ASSIGNMENT »
From the listing below, copy only the lines from the line that contains "unfold s. case_bool_decide" to the line that contains "cbn [mbind result_bind]. destruct (in_LargeBlob", counting those two lines as part of the copy.

THE DATA »
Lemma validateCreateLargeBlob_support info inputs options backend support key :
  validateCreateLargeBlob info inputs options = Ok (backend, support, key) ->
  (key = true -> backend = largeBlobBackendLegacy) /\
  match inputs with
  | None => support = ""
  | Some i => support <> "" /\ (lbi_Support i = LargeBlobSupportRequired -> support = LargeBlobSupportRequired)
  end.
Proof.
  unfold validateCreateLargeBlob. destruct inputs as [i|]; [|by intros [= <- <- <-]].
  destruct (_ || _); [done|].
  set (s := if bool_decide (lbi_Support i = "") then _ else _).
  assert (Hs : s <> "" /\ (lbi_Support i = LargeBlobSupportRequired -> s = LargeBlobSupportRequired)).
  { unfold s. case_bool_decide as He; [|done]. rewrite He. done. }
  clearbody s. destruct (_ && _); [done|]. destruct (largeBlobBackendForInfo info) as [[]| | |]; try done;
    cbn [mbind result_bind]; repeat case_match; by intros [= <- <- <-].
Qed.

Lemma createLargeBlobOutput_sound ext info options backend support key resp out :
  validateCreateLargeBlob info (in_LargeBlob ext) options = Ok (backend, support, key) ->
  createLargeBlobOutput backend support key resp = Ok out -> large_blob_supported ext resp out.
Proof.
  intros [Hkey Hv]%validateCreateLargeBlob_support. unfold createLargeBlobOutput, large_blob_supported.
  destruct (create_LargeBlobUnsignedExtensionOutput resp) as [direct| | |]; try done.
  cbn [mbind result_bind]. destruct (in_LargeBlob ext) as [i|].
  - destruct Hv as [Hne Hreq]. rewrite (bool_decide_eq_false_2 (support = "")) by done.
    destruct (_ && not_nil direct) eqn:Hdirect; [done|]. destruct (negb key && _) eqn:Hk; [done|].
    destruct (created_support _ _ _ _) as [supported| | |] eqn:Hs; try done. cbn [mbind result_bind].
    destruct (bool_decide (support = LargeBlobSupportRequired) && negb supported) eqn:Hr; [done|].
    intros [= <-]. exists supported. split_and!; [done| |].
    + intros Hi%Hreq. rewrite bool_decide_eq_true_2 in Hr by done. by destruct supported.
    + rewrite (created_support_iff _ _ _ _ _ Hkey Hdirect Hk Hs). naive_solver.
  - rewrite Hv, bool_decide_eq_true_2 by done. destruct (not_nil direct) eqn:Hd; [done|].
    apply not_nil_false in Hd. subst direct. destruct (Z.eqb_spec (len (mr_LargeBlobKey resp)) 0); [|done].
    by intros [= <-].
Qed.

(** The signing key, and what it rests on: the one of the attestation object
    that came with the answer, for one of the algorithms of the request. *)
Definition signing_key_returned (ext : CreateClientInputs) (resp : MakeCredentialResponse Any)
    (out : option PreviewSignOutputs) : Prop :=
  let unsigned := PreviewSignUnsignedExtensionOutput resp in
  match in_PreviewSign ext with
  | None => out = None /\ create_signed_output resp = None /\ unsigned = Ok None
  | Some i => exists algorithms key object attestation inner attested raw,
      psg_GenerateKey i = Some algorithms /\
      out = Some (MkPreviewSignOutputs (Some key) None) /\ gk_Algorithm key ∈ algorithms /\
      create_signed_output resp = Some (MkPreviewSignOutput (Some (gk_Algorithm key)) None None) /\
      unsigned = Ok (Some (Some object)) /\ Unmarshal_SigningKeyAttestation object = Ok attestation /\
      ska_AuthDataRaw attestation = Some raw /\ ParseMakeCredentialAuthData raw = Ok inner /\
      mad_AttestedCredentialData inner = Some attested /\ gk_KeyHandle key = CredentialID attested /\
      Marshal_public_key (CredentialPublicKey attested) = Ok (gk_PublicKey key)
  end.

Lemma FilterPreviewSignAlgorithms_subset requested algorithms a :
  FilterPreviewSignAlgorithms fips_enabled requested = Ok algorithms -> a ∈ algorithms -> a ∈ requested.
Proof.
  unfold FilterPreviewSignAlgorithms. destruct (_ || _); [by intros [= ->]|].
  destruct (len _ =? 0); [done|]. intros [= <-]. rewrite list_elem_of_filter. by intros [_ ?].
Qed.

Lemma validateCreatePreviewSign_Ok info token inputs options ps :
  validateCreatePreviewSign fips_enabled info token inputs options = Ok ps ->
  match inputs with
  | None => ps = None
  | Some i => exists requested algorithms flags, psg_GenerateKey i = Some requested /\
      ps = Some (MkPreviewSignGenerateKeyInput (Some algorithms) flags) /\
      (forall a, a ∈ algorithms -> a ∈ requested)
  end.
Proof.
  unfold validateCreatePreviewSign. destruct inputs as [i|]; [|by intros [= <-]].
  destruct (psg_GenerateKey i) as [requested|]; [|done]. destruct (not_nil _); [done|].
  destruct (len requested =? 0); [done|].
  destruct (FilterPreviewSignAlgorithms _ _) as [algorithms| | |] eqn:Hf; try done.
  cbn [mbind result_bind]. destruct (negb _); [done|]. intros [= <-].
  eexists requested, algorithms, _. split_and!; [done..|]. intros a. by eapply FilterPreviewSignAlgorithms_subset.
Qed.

--

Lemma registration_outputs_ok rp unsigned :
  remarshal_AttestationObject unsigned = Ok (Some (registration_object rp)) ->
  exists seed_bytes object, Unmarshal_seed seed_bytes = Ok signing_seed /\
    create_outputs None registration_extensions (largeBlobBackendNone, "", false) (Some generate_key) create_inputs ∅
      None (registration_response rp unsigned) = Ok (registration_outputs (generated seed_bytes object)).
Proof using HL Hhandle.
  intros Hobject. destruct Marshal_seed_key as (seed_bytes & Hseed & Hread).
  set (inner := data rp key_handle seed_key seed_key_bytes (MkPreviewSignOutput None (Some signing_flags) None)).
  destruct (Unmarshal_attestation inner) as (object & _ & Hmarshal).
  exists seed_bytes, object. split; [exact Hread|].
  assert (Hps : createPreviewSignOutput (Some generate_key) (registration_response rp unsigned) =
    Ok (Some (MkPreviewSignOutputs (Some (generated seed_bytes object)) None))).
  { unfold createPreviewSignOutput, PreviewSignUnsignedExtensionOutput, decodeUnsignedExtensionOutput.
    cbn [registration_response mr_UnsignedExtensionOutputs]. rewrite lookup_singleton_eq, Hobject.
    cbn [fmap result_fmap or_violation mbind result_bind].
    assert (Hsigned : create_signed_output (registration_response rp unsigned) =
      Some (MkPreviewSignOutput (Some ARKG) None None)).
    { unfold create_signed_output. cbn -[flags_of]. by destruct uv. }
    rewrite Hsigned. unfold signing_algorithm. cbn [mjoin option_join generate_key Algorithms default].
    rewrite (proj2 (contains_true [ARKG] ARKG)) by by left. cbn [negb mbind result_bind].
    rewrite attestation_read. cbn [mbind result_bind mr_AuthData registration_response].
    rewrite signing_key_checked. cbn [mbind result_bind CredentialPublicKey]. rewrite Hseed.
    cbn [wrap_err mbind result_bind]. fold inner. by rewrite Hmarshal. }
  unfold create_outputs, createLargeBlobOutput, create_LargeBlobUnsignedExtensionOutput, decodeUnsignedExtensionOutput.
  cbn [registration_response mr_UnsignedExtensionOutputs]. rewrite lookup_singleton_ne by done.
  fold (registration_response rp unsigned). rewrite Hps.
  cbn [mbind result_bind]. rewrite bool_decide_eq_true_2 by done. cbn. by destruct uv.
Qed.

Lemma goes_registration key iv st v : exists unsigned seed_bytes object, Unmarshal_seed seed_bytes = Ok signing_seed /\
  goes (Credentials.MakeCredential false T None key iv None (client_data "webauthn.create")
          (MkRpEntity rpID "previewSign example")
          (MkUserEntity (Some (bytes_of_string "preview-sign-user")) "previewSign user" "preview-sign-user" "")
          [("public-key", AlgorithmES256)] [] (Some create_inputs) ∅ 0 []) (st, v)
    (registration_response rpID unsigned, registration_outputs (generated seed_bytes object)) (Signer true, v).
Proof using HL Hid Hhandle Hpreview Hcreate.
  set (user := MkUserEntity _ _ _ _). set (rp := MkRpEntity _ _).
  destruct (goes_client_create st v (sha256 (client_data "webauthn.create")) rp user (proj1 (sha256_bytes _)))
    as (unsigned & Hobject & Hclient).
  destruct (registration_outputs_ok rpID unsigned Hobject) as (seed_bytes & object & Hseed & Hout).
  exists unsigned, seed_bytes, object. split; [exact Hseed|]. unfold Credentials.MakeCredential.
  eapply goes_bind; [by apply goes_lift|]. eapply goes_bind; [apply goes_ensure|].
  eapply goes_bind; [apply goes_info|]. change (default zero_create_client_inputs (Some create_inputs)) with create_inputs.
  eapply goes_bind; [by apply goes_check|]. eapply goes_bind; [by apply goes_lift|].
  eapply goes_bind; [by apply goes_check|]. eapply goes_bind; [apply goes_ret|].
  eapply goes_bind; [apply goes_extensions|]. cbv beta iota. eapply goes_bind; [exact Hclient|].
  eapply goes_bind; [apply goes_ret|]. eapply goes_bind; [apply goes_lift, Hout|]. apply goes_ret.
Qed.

--

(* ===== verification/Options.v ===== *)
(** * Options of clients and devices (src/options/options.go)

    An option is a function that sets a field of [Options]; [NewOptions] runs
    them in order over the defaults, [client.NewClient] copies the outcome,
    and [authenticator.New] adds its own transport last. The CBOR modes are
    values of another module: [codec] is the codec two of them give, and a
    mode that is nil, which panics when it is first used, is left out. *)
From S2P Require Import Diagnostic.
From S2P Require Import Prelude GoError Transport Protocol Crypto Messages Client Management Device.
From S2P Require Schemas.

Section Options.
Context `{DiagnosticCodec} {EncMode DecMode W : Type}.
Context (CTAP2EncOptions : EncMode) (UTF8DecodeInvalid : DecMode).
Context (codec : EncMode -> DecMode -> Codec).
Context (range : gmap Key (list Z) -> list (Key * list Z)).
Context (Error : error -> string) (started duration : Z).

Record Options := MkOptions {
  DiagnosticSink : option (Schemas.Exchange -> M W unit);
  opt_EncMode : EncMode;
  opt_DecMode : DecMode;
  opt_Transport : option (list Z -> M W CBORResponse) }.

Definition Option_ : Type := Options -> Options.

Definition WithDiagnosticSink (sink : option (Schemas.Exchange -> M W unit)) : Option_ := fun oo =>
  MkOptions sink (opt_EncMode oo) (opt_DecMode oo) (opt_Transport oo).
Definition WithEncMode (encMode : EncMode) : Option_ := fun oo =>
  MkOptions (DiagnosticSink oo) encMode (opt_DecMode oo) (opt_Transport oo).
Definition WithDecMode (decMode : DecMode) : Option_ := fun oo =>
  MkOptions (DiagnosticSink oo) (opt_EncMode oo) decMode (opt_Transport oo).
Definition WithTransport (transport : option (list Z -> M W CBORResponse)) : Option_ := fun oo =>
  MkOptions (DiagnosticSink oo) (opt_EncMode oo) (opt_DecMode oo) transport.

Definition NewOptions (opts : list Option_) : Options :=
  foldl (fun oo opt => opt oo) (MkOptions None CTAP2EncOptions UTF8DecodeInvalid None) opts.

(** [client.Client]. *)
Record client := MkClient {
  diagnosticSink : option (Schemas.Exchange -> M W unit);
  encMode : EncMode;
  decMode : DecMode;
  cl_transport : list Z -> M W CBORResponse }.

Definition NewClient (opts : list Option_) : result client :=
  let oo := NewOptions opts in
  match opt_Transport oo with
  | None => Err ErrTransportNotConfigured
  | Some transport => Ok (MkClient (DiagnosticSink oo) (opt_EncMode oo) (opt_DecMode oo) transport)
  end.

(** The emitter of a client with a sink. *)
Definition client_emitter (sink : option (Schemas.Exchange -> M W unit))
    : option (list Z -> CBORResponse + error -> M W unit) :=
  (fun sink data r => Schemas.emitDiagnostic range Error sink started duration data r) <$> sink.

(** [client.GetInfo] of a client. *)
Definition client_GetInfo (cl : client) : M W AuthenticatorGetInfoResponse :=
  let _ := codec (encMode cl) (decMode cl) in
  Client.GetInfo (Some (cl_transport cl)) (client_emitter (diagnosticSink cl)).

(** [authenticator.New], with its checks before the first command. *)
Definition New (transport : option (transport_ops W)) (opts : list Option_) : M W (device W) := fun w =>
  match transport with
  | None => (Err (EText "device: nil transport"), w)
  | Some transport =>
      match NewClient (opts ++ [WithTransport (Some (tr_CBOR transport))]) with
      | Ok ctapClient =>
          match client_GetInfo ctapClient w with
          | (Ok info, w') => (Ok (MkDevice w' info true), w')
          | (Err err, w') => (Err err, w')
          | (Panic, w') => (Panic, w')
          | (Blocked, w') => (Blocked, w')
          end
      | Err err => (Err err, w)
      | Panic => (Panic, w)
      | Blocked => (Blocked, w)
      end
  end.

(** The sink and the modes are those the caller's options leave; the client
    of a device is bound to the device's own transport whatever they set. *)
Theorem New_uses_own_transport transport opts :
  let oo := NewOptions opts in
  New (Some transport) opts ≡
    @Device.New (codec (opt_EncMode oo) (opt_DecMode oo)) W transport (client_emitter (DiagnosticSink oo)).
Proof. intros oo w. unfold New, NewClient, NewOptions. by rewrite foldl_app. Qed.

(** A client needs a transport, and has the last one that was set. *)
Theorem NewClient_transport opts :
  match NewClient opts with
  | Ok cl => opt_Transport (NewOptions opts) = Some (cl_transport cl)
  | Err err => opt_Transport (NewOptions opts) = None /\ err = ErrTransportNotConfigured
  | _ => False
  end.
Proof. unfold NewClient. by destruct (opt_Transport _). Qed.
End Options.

TASK RESPONSE »
  { unfold s. case_bool_decide as He; [|done]. rewrite He. done. }
  clearbody s. destruct (_ && _); [done|]. destruct (largeBlobBackendForInfo info) as [[]| | |]; try done;
    cbn [mbind result_bind]; repeat case_match; by intros [= <- <- <-].
Qed.

Lemma createLargeBlobOutput_sound ext info options backend support key resp out :
  validateCreateLargeBlob info (in_LargeBlob ext) options = Ok (backend, support, key) ->
  createLargeBlobOutput backend support key resp = Ok out -> large_blob_supported ext resp out.
Proof.
  intros [Hkey Hv]%validateCreateLargeBlob_support. unfold createLargeBlobOutput, large_blob_supported.
  destruct (create_LargeBlobUnsignedExtensionOutput resp) as [direct| | |]; try done.
  cbn [mbind result_bind]. destruct (in_LargeBlob ext) as [i|].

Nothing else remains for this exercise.